Fixed hyperparameters across all runs:
| Hyperparameter | Value |
|---|---|
| Architecture | 12L / 12H / 768E, SwiGLU, RoPE, RMSNorm, weight tying |
| Parameters | ~124M |
| Tokenizer | GPT-2 BPE (50257 vocab + 1 MASK = 50258) |
| Dataset | FineWeb-Edu sample-10BT, first 1B tokens |
| Context length | 1024 tokens |
| Batch size | 32 (effective) |
| Optimizer | AdamW, lr=6e-4, cosine decay to 6e-5, 2000-step warmup |
| Precision | bfloat16 (A100) |
| Training steps | 100,000 |
| Hardware | 1× A100 per run (Explorer HPC gpu partition: 1 GPU/job limit) |
| Phase | Description | Status |
|---|---|---|
| Phase 0 | Verify HPC environment | Complete — A100-SXM4-80GB confirmed, CUDA 12.1, PyTorch 2.5.1 |
| Phase 1 | Checkpoint-resume infrastructure | Complete — SIGUSR1 graceful shutdown + auto-resubmit verified |
| Phase 2 | FineWeb-Edu data preparation | Complete — 1B tokens tokenized; entropy array computed (96.2% vocab coverage) |
| Phase 3 | 124M model + unified training script | Complete — 200-step FineWeb smoke test passed |
| Phase 4 | Pilot experiments (Shakespeare, 10K steps) | Complete — 4 pilots passed; loglinear schedule formula bug found and fixed |
| Phase 5 | Multi-GPU verification | Complete — DDP verified on 2×A100; downgraded to 1×A100/job due to QOS limits |
| Phase 6 | Full 12-run experimental matrix | 8 of 12 complete — clipped_cosine and sigmoid stalled; excluded from analysis |
| Phase 7 | Evaluation (NELBO PPL, generative PPL, MAUVE) | Complete for 8 runs — results in results/comparison_table.md |
| Phase 8 | Writeup | In progress |
| Run | FineWeb PPL ↓ | WikiText-2 PPL ↓ | Gen PPL ↓ | MAUVE ↑ | Val Loss |
|---|---|---|---|---|---|
| cosine_uniform | 69.56 | 94.32 | 228.51 | 0.575 | 4.379 |
| cosine_entropy_weighted | 64.39 | 186.69 | 100.52 | 0.521 | 3.668 |
| loglinear_uniform | 79.67 | 161.81 | 208.53 | 0.651 | 4.517 |
| loglinear_entropy_weighted | 98.66 | 261.69 | 95.51 | 0.611 | 3.853 |
| linear_uniform | 83.56 | 151.26 | 220.59 | 0.624 | 4.535 |
| linear_entropy_weighted | 102.67 | 225.22 | 114.41 | 0.453 | 3.849 |
| sqrt_uniform | 149.15 | 299.84 | 212.97 | 0.641 | 5.087 |
| sqrt_entropy_weighted | 174.99 | 473.75 | 104.22 | 0.561 | 4.313 |
Three findings that held consistently across all schedule pairs:
-
Cosine wins on denoising.
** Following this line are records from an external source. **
(** C4, amended.  Every public method other than [findDevices] makes a
fixed number of register accesses, given by [bus_cost]: a register read is
two bus transfers (the register pointer, then the two-byte request) and a
register write is one.  The getters make one register read,
[readAlertLimitRegister] two; the limit setters, the raw register writes,
[reset] and [begin] make one register write; the single-field setters make
one read and one write; the alert-enable methods make one read and two
writes; [setAddress] and [getAddress] make none.  No method makes more than
two reads or two writes. *)
Theorem accessor_bus_cost
  {W : Type} {bus : WireBus W} (T : Target) (op : Op) (s : State W) :
  let ev := events (exec T op s) in
  reg_reads ev = fst (bus_cost op)
  /\ reg_writes ev = snd (bus_cost op)
  /\ List.length (transactions ev)
     = (2 * fst (bus_cost op) + snd (bus_cost op))%nat
  /\ (reg_reads ev <= 2)%nat
  /\ (reg_writes ev <= 2)%nat.
Proof.
  cbv zeta. unfold reg_reads, reg_writes, transactions.
  destruct op; cbn; unfold wire_init_once;
    repeat match goal with
           | |- context [if ?c then _ else _] => destruct c; cbn
           end;
    repeat split; lia.
Qed.

(** ** Persistent state *)

(** C8, as stated, fails: the driver keeps state outside the object.  The
function-static flag of [begin] changes on the first call, and two states
with the same object and the same bus that differ in the flag make
different bus calls. *)
Lemma begin_keeps_a_static_flag :
  wireInitialized (after (exec ILP32 OpBegin Sim.silent))
  <> wireInitialized Sim.silent
  /\ events (exec ILP32 OpBegin Sim.silent)
     <> events (exec ILP32 OpBegin
                     (mkState (obj Sim.silent) true (wire Sim.silent))).
Proof.
  split; vm_compute; intro H; discriminate H.
Qed.

(** C8, amended.  The persistent state of the driver is the object (the
address and the discovery buffer) and the function-static flag of [begin].
Every public method other than [setAddress] (and [findDevices]) leaves all
fields of the object unchanged, whatever the bus answers; [setAddress]
changes the address only; the flag is set by [begin] and changed by no other
method. *)
Theorem only_setAddress_changes_the_object
  {W : Type} {bus : WireBus W} (T : Target) (op : Op) (s : State W) :
  obj (after (exec T op s))
  = match op with
    | OpSetAddress a =>
        mkINA260 (u8 a) (devices (obj s)) (deviceCount (obj s))
    | _ => obj s
    end
  /\ wireInitialized (after (exec T op s))
     = match op with
       | OpBegin => true
       | _ => wireInitialized s
       end.
Proof.
  destruct op; cbn; unfold wire_init_once;
    repeat match goal with
           | |- context [if ?c then _ else _] => destruct c eqn:?; cbn
           end;
    split; congruence.
Qed.

(** ** Failed reads *)

Section FailedReads.
Context {W : Type} {bus : WireBus W}.
Variable T : Target.

Lemma readRegister_short_value (reg : Z) (s : State W) :
  Wire_available (bus_reply (address (obj s)) reg (wire s)) <> 2 ->
  value (readRegister T reg s) = 0.
Proof.
  unfold readRegister, bus_reply. cbn. intro H.
  destruct (Z.eqb_spec
              (Wire_available
                 (Wire_requestFrom (address (obj s)) 2
                    (snd (Wire_endTransmission
                            (Wire_write reg
                               (Wire_beginTransmission (address (obj s))
                                                       (wire s)))))))
              2) as [E|E]; [contradiction|reflexivity].
Qed.

Lemma reads_short_values (regs : list Z) (s : State W) :
  reads_short T regs s ->
  match regs with
  | [] => True
  | r :: rs =>
      value (readRegister T r s) = 0
      /\ reads_short T rs (after (readRegister T r s))
  end.
Proof.
  destruct regs as [|r rs]; [trivial|]. cbn [reads_short].
  intros [H1 H2]. split; [|exact H2].
  apply readRegister_short_value. lia.
Qed.

Lemma reads_zero_values (regs : list Z) (s : State W) :
  reads_zero T regs s ->
  match regs with
  | [] => True
  | r :: rs =>
      value (readRegister T r s) = 0
      /\ reads_zero T rs (after (readRegister T r s))
  end.
Proof.
  destruct regs as [|r rs]; [trivial|]. cbn [reads_zero].
  intros (_ & H1 & H2). split; assumption.
Qed.

End FailedReads.

Ltac unfold_accessors :=
  unfold exec, as_ret, readConfigurationRegister, readCurrent,
    readBusVoltage, readPower, readMaskEnableRegister,
    readAlertLimitRegister, isMathOverFlow, isAlert, isAlertPolaritySet,
    isAlertLatchSet, getMode, isConversionRready, getCurrentConversionTime,
    getVoltageConversionTime, getAveragingCount, readManufactuerId,
    readDieId, readConfigurationRegister, readMaskEnableRegister, bind, ret;
  cbn [value after events].

(** C9.  When the bus answers a register read with fewer than two bytes,
[readRegister] returns 0; and every read accessor returns on failed reads
exactly what it returns when the reads succeed with the value 0, so that the
caller cannot tell the two apart. *)
Theorem failed_read_is_read_as_zero
  {W : Type} {bus : WireBus W} (T : Target)
  (op : Op) (regs : list Z) (s_fail s_zero : State W) :
  read_registers op = Some regs ->
  reads_short T regs s_fail ->
  reads_zero T regs s_zero ->
  value (exec T op s_fail) = value (exec T op s_zero)
  /\ (forall reg, op = OpReadRegister reg ->
                  value (exec T op s_fail) = RU16 0).
Proof.
  intros Hregs Hf Hz.
  destruct op; cbn [read_registers] in Hregs; try discriminate Hregs;
    injection Hregs as <-;
    apply reads_short_values in Hf as [Hf Hf'];
    apply reads_zero_values in Hz as [Hz Hz'];
    try (apply reads_short_values in Hf' as [Hf' _];
         apply reads_zero_values in Hz' as [Hz' _]).
  all: split; [|intros reg' E; try discriminate E].
  all: unfold_accessors; rewrite ?Hf, ?Hz; try reflexivity.
  change (get_field MaskEnableRegister.pol 0 =? 1) with false.
  cbv iota beta. cbn [value after events].
  rewrite Hf', Hz'. reflexivity.
Qed.

Lemma failed_read_is_read_as_zero_witness :
  read_registers OpReadAlertLimitRegister
  = Some [INA260_MASK_ENABLE_REGISTER; INA260_ALERT_LIMIT_REGISTER]
  /\ reads_short AVR8
       [INA260_MASK_ENABLE_REGISTER; INA260_ALERT_LIMIT_REGISTER] Sim.silent
  /\ reads_zero AVR8
       [INA260_MASK_ENABLE_REGISTER; INA260_ALERT_LIMIT_REGISTER]
       (Sim.state [])
  /\ value (exec AVR8 OpReadAlertLimitRegister Sim.silent)
     = value (exec AVR8 OpReadAlertLimitRegister (Sim.state [])).
Proof.
  assert (H1 : reads_short AVR8
                 [INA260_MASK_ENABLE_REGISTER; INA260_ALERT_LIMIT_REGISTER]
                 Sim.silent)
    by (vm_compute; repeat split; reflexivity).
  assert (H2 : reads_zero AVR8
                 [INA260_MASK_ENABLE_REGISTER; INA260_ALERT_LIMIT_REGISTER]
                 (Sim.state []))
    by (vm_compute; repeat split; reflexivity).
  split; [reflexivity|]. split; [exact H1|]. split; [exact H2|].
  exact (proj1 (failed_read_is_read_as_zero AVR8 OpReadAlertLimitRegister
                  [INA260_MASK_ENABLE_REGISTER; INA260_ALERT_LIMIT_REGISTER]
                  Sim.silent (Sim.state []) eq_refl H1 H2)).
Defined.

(** ** Device discovery *)

Lemma record_all_address (acks : list Z) :
  forall o, address (record_all acks o) = address o.
Proof.
  induction acks as [|a r IH]; intro o; [reflexivity|].
  cbn [record_all]. rewrite IH. reflexivity.
Qed.

Lemma record_all_count (acks : list Z) :
  forall o,
    deviceCount (record_all acks o)
    = deviceCount o + Z.of_nat (List.length acks).
Proof.
  induction acks as [|a r IH]; intro o.
  - cbn. lia.
  - cbn [record_all List.length]. rewrite IH. cbn [deviceCount]. lia.
Qed.

Lemma list_set_eq (v : Z) (l : list Z) :
  forall n, (n < List.length l)%nat ->
            list_set n v l = firstn n l ++ v :: skipn (S n) l.
Proof.
  induction l as [|h t IH]; intros n Hn; [cbn in Hn; lia|].
  destruct n as [|k]; [reflexivity|].
  cbn [list_set firstn skipn app]. f_equal.
  apply IH. cbn in Hn. lia.
Qed.

Lemma list_set_length (v : Z) (l : list Z) :
  forall n, List.length (list_set n v l) = List.length l.
Proof.
  induction l as [|h t IH]; intro n; [destruct n; reflexivity|].
  destruct n; cbn; [reflexivity|]. rewrite IH. reflexivity.
Qed.

(** The discovery buffer after recording [acks]: the entries before index
[deviceCount] and after the recorded ones are kept. *)
Lemma record_all_devices (acks : list Z) :
  forall o,
    0 <= deviceCount o ->
    (Z.to_nat (deviceCount o) + List.length acks
     <= List.length (devices o))%nat ->
    devices (record_all acks o)
    = firstn (Z.to_nat (deviceCount o)) (devices o)
      ++ acks
      ++ skipn (Z.to_nat (deviceCount o) + List.length acks) (devices o).
Proof.
  induction acks as [|a r IH]; intros o Hd Hl.
  - cbn [record_all List.length app]. rewrite Nat.add_0_r.
    symmetry. apply firstn_skipn.
  - cbn [record_all List.length] in *.
    set (d := Z.to_nat (deviceCount o)) in *.
    rewrite IH; cbn [deviceCount devices].
    + replace (Z.to_nat (deviceCount o + 1)) with (S d) by lia.
      rewrite list_set_eq by lia.
      assert (Hf : List.length (firstn d (devices o)) = d)
        by (apply firstn_length_le; lia).
      rewrite firstn_app, Hf.
      rewrite (firstn_all2 (n := S d)) by lia.
      replace (S d - d)%nat with 1%nat by lia. cbn [firstn].
      rewrite skipn_app, Hf.
      rewrite (skipn_all2 (n := (S d + List.length r)%nat)) by lia.
      replace (S d + List.length r - d)%nat with (S (List.length r)) by lia.
      cbn [app]. rewrite skipn_cons, skipn_skipn.
      rewrite <- app_assoc. cbn [app].
      replace (List.length r + S d)%nat with (d + S (List.length r))%nat
        by lia.
      reflexivity.
    + lia.
    + rewrite list_set_length. lia.
Qed.

Section Discovery.
Context {W : Type} {bus : WireBus W}.
Variable T : Target.

Lemma state_eta (s : State W) :
  mkState (obj s) (wireInitialized s) (wire s) = s.
Proof. destruct s; reflexivity. Qed.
Best FineWeb NELBO (69.56) and WikiText-2 (94.32) — the intermediate-noise-spending profile matters most for learning to denoise.
-
Entropy-weighted masking improves generative fluency ~2× across every schedule (gen PPL 95–114 vs 208–228), but degrades out-of-distribution generalization ~2× (WikiText-2 roughly doubles for every pair). The entropy prior is FineWeb-specific, so the model specializes rather than generalizing.
-
The training val_loss advantage of entropy-weighted (~0.7 nats) is largely measurement bias. When evaluated under the same uniform masking distribution (fair comparison), the gap shrinks to ~0.08 nats for cosine. The training loss measured performance on an easier exam.
Full table: results/comparison_table.md
These are small-scale pilots on Tiny Shakespeare (10.7M model, 10K steps, 1×A100). They validate the training loop for each schedule before the full FineWeb runs.
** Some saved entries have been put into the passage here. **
(** X17. On a file system that obeys the laws, [cmake] after a [distclean]
    that returned: the build directory is gone, so [cmake] starts by making
    it, whatever the disk held before; the command is run only when
    [os.mkdir] returned, and then from a disk on which [build] exists. *)
Theorem cmake_after_distclean (fs : Type) (F : FileSystem fs) (activate generator : string)
    (d d1 : disk fs) :
  fs_laws F ->
  distclean d = (Ok tt, d1) ->
  exists r d2,
    mkdir "build" d1 = (r, d2) /\
    d_log d2 = d_log d1 ++ [DMkdir "build"] /\
    match r with
    | Ok _ => path_exists "build" d2 = true /\
              cmake activate generator d1 =
                run [activate] "build" (cmake_command generator) d2
    | Raise x => cmake activate generator d1 = (Raise x, d2)
    end.
Proof.
  intros laws Hclean. destruct (distclean_ok laws d d1 Hclean) as [Hb _].
  pose proof (fs_call_log (DMkdir "build") (fs_mkdir "build") d1) as Hlog.
  fold (mkdir "build") in Hlog.
  destruct (mkdir "build" d1) as [r d2] eqn:Hm. cbn [snd] in Hlog.
  exists r, d2. split; [reflexivity|]. split; [exact Hlog|].
  unfold cmake, and_then. rewrite Hb. cbn [negb]. rewrite Hm.
  destruct r as [[]|x]; [|reflexivity].
  split; [exact (mkdir_ok_exists laws _ _ _ Hm)|reflexivity].
Qed.
(** * Roofline reporter (profile.cu): embedding and verified properties

    The program reads static device attributes and evaluates three
    closed-form estimators in C++ [int] and [double] arithmetic.

    - [int] is modelled as [Z] with the 32-bit two's-complement wrap-around
      written out ([wrap32]) at every [int] multiplication.  Signed overflow
      is undefined behaviour in C++; the model gives it the result of the
      32-bit multiply instruction the compiled program executes.
    - [double] is modelled as IEEE-754 binary64 through the Standard
      Library's executable specification [SpecFloat] ([prec = 53],
      [emax = 1024]); every double operation of the source is the
      corresponding [SF*] operation, with round-to-nearest-even.
    - the output streams are modelled as the list of the strings written by
      each output statement, in order. *)

From Stdlib Require Import ZArith Lia Bool List String Ascii QArith Qabs.
From Stdlib Require Import SpecFloat.
Import ListNotations.
Local Open Scope Z_scope.

(** ** C++ [int] *)

Definition INT_MIN : Z := - 2 ^ 31.
Definition INT_MAX : Z := 2 ^ 31 - 1.

Definition in_int (z : Z) : Prop := INT_MIN <= z <= INT_MAX.

(** Result of a 32-bit signed operation whose mathematical value is [z]. *)
Definition wrap32 (z : Z) : Z := (z + 2 ^ 31) mod 2 ^ 32 - 2 ^ 31.

Definition int_mul (a b : Z) : Z := wrap32 (a * b).

(** ** C++ [double] *)

Definition prec : Z := 53.
Definition emax : Z := 1024.

Definition double : Type := spec_float.

(** Exponent of the smallest positive double, [2 ^ -1074]. *)
Definition d_emin : Z := emin prec emax.

Definition dmul : double -> double -> double := SFmul prec emax.
Definition ddiv : double -> double -> double := SFdiv prec emax.
Definition dlt : double -> double -> bool := SFltb.

(** The double nearest to an integer (ties to even).  It is exact below
    [2 ^ 53], hence on every [int]: this is the conversion [int -> double]. *)
Definition double_of_Z (z : Z) : double := binary_normalize prec emax z 0 false.

(** Double literals of the source, as their binary64 values. *)
Definition d_zero : double := S754_zero false.
Definition d_2_0 : double := S754_finite false 4503599627370496 (-51).
Definition d_8_0 : double := S754_finite false 4503599627370496 (-49).
Definition d_1000_0 : double := S754_finite false 8796093022208000 (-43).
Definition d_1000000_0 : double := S754_finite false 8589934592000000 (-33).
Definition d_0_33 : double := S754_finite false 5944751508129055 (-54).
Definition d_40_0 : double := S754_finite false 5629499534213120 (-47).
Definition d_60_0 : double := S754_finite false 8444249301319680 (-47).

(** The double that the literal [1555.2] of the specification's second
    scenario denotes. *)
Definition d_1555_2 : double := S754_finite false 6839841934068941 (-42).

(** Exact rational value of a double (zero for the non-finite ones). *)
Definition Q_of_double (x : double) : Q :=
  match x with
  | S754_finite s m e =>
      let v := match e with
               | Zneg p => Qmake (Zpos m) (2 ^ p)
               | _ => inject_Z (Zpos m * 2 ^ e)
               end in
      if s then Qopp v else v
  | _ => 0%Q
  end.

Definition is_finite (x : double) : bool :=
  match x with
  | S754_zero _ | S754_finite _ _ _ => true
  | _ => false
  end.

(** The exact value of a finite double in units of the smallest positive
    double, [2 ^ emin]: an integer for every valid double. *)
Definition scaled (x : double) : Z :=
  match x with
  | S754_finite s m e => cond_Zopp s (Zpos m * 2 ^ (e - d_emin))
  | _ => 0
  end.

(** The unit in the last place of a finite double, in the unit of [scaled]. *)
Definition ulp (x : double) : Z :=
  match x with
  | S754_finite _ _ e => 2 ^ (e - d_emin)
  | _ => 0
  end.

(** The smallest double of its binade: the mantissa is [2 ^ (prec - 1)]. *)
Definition binade_start (x : double) : bool :=
  match x with
  | S754_finite _ m _ => Zpos m =? 2 ^ (prec - 1)
  | _ => false
  end.

(** Four times the distance from a normal double down to the midpoint with
    its predecessor: one unit in the last place at the start of a binade
    (where the predecessor is half as far), two otherwise. *)
Definition lower_gap4 (x : double) : Z :=
  if binade_start x then ulp x else 2 * ulp x.

(** A valid finite double: canonical mantissa and exponent in range. *)
Definition valid (x : double) : bool := valid_binary prec emax x && is_finite x.

(** ** The estimators of profile.cu *)

(** Lines 20-41: the [coresPerSM] selection inside [getTheoreticalGFLOPS]. *)
Definition coresPerSM (major minor : Z) : Z :=
  if major =? 2 then 32
  else if major =? 3 then 192
  else if major =? 5 then 128
  else if major =? 6 then (if minor =? 0 then 64 else 128)
  else if major =? 7 then (if minor =? 0 then 64 else 64)
  else if major =? 8 then (if minor =? 0 then 64 else 128)
  else if major =? 9 then 128
  else 64.

(** Line 43. *)
Definition totalCores (major minor multiProcessorCount : Z) : Z :=
  int_mul (coresPerSM major minor) multiProcessorCount.

(** Lines 16-48.  [totalCores * clockRate] is an [int] product; only its
    result is converted to [double]. *)
Definition getTheoreticalGFLOPS (major minor multiProcessorCount clockRate : Z) : double :=
  let totalCores := totalCores major minor multiProcessorCount in
  ddiv (dmul (double_of_Z (int_mul totalCores clockRate)) d_2_0) d_1000000_0.

(** Lines 51-54. *)
Definition getMemoryBandwidth (memoryClockRate memoryBusWidth : Z) : double :=
  ddiv (dmul (dmul (double_of_Z memoryClockRate) d_2_0) (double_of_Z memoryBusWidth))
       (dmul d_8_0 d_1000_0).

(** Lines 57-60. *)
Definition calculateBoundaryArithmeticIntensity (peakGFLOPS memoryBandwidthGB : double) : double :=
  ddiv peakGFLOPS memoryBandwidthGB.

(** ** The formulas as the specification words them *)

(** [clusters x cores_per_cluster x clock_rate x 2 / 1e6]: the quotient, in
    double arithmetic, of the integer numerator by the denominator.  The
    numerator is an exact double whenever it is below [2 ^ 53], and the
    result is then the formula's value rounded once. *)
Definition peak_throughput_formula (clusters cores_per_cluster clock_rate : Z) : double :=
  ddiv (double_of_Z (clusters * cores_per_cluster * clock_rate * 2)) (double_of_Z 1000000).

(** [mem_clock x 2 x bus_width / 8000], likewise. *)
Definition peak_bandwidth_formula (mem_clock bus_width : Z) : double :=
  ddiv (double_of_Z (mem_clock * 2 * bus_width)) (double_of_Z 8000).

(** ** The core-count table as data *)

(** The table of lines 22-41 as data: the generations that have an entry,
    each with its value as a function of the minor version. *)
Definition core_table : list (Z * (Z -> Z)) :=
  [ (2, fun _ => 32);
    (3, fun _ => 192);
    (5, fun _ => 128);
    (6, fun minor => if minor =? 0 then 64 else 128);
    (7, fun _ => 64);
    (8, fun minor => if minor =? 0 then 64 else 128);
    (9, fun _ => 128) ].

Definition default_cores : Z := 64.

Fixpoint table_entry (table : list (Z * (Z -> Z))) (major : Z) : option (Z -> Z) :=
  match table with
  | [] => None
  | (g, f) :: rest => if major =? g then Some f else table_entry rest major
  end.

Definition table_cores (major minor : Z) : Z :=
  match table_entry core_table major with
  | Some f => f minor
  | None => default_cores
  end.

(** ** The program: [CUDA_CHECK] and [main] *)

Definition cudaError_t : Type := Z.
Definition cudaSuccess : cudaError_t := 0.

(** The fields of [cudaDeviceProp] that the program reads. *)
Record cudaDeviceProp : Type := {
  name : string;
  major : Z;
  minor : Z;
  multiProcessorCount : Z;
  clockRate : Z;
  memoryClockRate : Z;
  memoryBusWidth : Z;
  totalGlobalMem : Z;
  sharedMemPerBlock : Z
}.

(** What one run leaves behind: the strings written to [std::cout] and to
    [std::cerr], one per output statement, and the exit code. *)
Record run : Type := {
  stdout : list string;
  stderr : list string;
  exit_code : Z
}.

Definition nl : string := String (ascii_of_nat 10) EmptyString.

(** [std::string(n, c)]. *)
Fixpoint string_fill (n : nat) (c : ascii) : string :=
  match n with
  | O => EmptyString
  | S k => String c (string_fill k c)
  end.

Definition banner : string :=
  ("=== GPU Memory Bound vs Computing Bound 分析 ===" ++ nl ++ nl)%string.

Definition no_device_message : string := ("没有发现CUDA设备！" ++ nl)%string.

(** Line 153. *)
Definition separator : string := (nl ++ string_fill 60 "="%char ++ nl)%string.

Definition memory_bound_label : string := (" → Memory Bound" ++ nl)%string.
Definition compute_bound_label : string := (" → Computing Bound" ++ nl)%string.

(** Lines 113-114 and their four copies: the branch taken on
    [intensity < boundaryAI]. *)
Definition bound_label (intensity boundaryAI : double) : string :=
  if dlt intensity boundaryAI then memory_bound_label else compute_bound_label.

Section Program.

(** The CUDA runtime as one run sees it: the status and value of the
    device-count query, and of the property query of each device. *)
Variable cudaGetDeviceCount : cudaError_t * Z.
Variable cudaGetDeviceProperties : Z -> cudaError_t * cudaDeviceProp.
Variable cudaGetErrorString : cudaError_t -> string.

(** iostream formatting of an integer, and of a [double] under
    [std::fixed << std::setprecision(2)]. *)
Variable show_int : Z -> string.
Variable show_double : double -> string.

Local Open Scope string_scope.

(** Lines 9-12: what [CUDA_CHECK] does on a failed call, [written] being
    what [std::cout] has received so far. *)
Definition cuda_check_failure (written : list string) (error : cudaError_t) : run :=
  {| stdout := written;
     stderr := ["CUDA error: " ++ cudaGetErrorString error ++ nl];
     exit_code := 1 |}.

(** Lines 6-13: [CUDA_CHECK(call)] followed by the rest of the program. *)
Definition CUDA_CHECK (written : list string) (error : cudaError_t) (rest : run) : run :=
  if (error =? cudaSuccess)%Z then rest else cuda_check_failure written error.

(** Lines 77-87. *)
Definition hardware_block (device : Z) (prop : cudaDeviceProp) : list string :=
  [ "=== 设备 " ++ show_int device ++ ": " ++ name prop ++ " ===" ++ nl;
    nl ++ "硬件规格:" ++ nl;
    "  计算能力: " ++ show_int (major prop) ++ "." ++ show_int (minor prop) ++ nl;
    "  流多处理器(SM)数量: " ++ show_int (multiProcessorCount prop) ++ nl;
    "  基础时钟频率: " ++ show_int (Z.quot (clockRate prop) 1000) ++ " MHz" ++ nl;
    "  内存时钟频率: " ++ show_int (Z.quot (memoryClockRate prop) 1000) ++ " MHz" ++ nl;
    "  内存总线宽度: " ++ show_int (memoryBusWidth prop) ++ " bit" ++ nl;
    "  全局内存大小: " ++ show_int (totalGlobalMem prop / (1024 * 1024 * 1024)) ++ " GB" ++ nl;
    "  共享内存大小: " ++ show_int (sharedMemPerBlock prop / 1024) ++ " KB per block" ++ nl ].

(** Lines 100-108 (line 101 sets the format and writes nothing). *)
Definition analysis_block (theoreticalGFLOPS memoryBandwidth boundaryAI : double) : list string :=
  [ nl ++ "性能分析:" ++ nl;
    "  理论峰值计算性能: " ++ show_double theoreticalGFLOPS ++ " GFLOPS" ++ nl;
    "  理论峰值内存带宽: " ++ show_double memoryBandwidth ++ " GB/s" ++ nl;
    "  界限算术强度: " ++ show_double boundaryAI ++ " FLOP/Byte" ++ nl;
    nl ++ "Memory Bound vs Computing Bound 分析:" ++ nl;
    "  当算术强度 < " ++ show_double boundaryAI ++ " FLOP/Byte 时: Memory Bound" ++ nl;
    "  当算术强度 > " ++ show_double boundaryAI ++ " FLOP/Byte 时: Computing Bound" ++ nl ].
| Run | Schedule | Masking | Val Loss (10K steps) | Notes |
|---|---|---|---|---|
| P1 | Cosine | Uniform | 1.93 | Baseline |
| P2 | Linear | Uniform | 1.92 | Matches cosine closely |
| P3 | Log-linear | Uniform | 1.91 | After bug fix; was 1.03 with incorrect formula |
| P4 | Cosine | Entropy-weighted | 1.90 | Slight improvement over uniform |
Full FineWeb-Edu results (100K steps, 124M model) will populate here as Phase 6 completes.
- HPC: Northeastern Explorer cluster, SLURM
- Target GPU: A100 (1 per job —
gpupartition enforcesMaxTRES=gres/gpu=1), V100 fallback - Auto-resubmit: Every training job catches SIGUSR1 (5 min before wall time), saves checkpoint, resubmits itself. Required because the
gpupartition has a 7.5-hour effective limit and each run takes ~45 hours (~6 chained jobs). - QOS limits: 4 GPUs in use simultaneously, 8 jobs submitted at once. Runs 9–12 queue automatically as earlier runs complete.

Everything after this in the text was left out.